# Input data
[Start of Attachment]

(** * idrac_exporter: a shallow embedding of [idrac_exporter.py]

    The exporter polls a Redfish management controller and renders a few
    of its fields as Prometheus text lines.  This file embeds the class
    [RedfishAPI], the module function [collect_metrics] and the request
    handler [ServiceHandler.do_GET] as state-passing functions with
    Python exceptions made explicit, and proves properties of them.

    What the repository does not define is taken as an oracle in [Env]:
    the HTTPS transport ([requests]), the wall clock, the date parser,
    and the parts of Python's [str()], [float()] and [int()] that work on
    text.  Python floats are IEEE binary64 and are embedded as Rocq's
    primitive floats.

    A Python text is held as the bytes of its UTF-8 encoding, one
    character of a Rocq string for each byte; a lone surrogate, which a
    JSON escape can put into a text and which UTF-8 has no encoding for,
    is held as the three bytes ED, A0 to BF, 80 to BF that the encoding
    scheme would give it. *)

From Stdlib Require Import ZArith List Ascii String Floats Lia.
From stdpp Require Import base option list gmap strings pretty.
Import ListNotations.

Set Warnings "-register-all".
Open Scope string_scope.
Open Scope Z_scope.

(** ** Characters that cannot be written inside a string literal *)

Definition dquote : string := String "034"%char EmptyString.
Definition newline : string := String "010"%char EmptyString.

(** ** Python exceptions and results *)

Inductive exn : Type :=
| KeyError (key : string)
| TypeError
| ValueError
| OverflowError
| AttributeError
| RuntimeError (msg : string)
| RequestException      (* raised by [requests]: timeout, refused, TLS *)
| JSONDecodeError       (* raised by [Response.json()] *)
| DanglingReference.    (* a reference without its object; not Python's *)

Inductive result (A : Type) : Type :=
| Ok (a : A)
| Raise (e : exn).
Arguments Ok {A} a.
Arguments Raise {A} e.

(** A computation over a mutable state [S] that may raise.  The state is
    returned in both cases: what a method wrote before it raised stays
    written. *)
Definition M (S A : Type) : Type := S -> result A * S.

Definition ret {S A} (a : A) : M S A := fun s => (Ok a, s).
Definition raise {S A} (e : exn) : M S A := fun s => (Raise e, s).
Definition bind {S A B} (c : M S A) (k : A -> M S B) : M S B :=
  fun s => match c s with
           | (Ok a, s') => k a s'
           | (Raise e, s') => (Raise e, s')
           end.
Definition lift {S A} (r : result A) : M S A := fun s => (r, s).
Definition modify {S} (f : S -> S) : M S unit := fun s => (Ok tt, f s).
Definition gets {S A} (f : S -> A) : M S A := fun s => (Ok (f s), s).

[End of Attachment]

# Task instructions
In the records above, the line with "A Python text" marks the start and the line with "Import ListNotations." marks the end; copy that stretch exactly, both lines included, and nothing else.

# Exercise output
    A Python text is held as the bytes of its UTF-8 encoding, one
    character of a Rocq string for each byte; a lone surrogate, which a
    JSON escape can put into a text and which UTF-8 has no encoding for,
    is held as the three bytes ED, A0 to BF, 80 to BF that the encoding
    scheme would give it. *)

From Stdlib Require Import ZArith List Ascii String Floats Lia.
From stdpp Require Import base option list gmap strings pretty.
Import ListNotations.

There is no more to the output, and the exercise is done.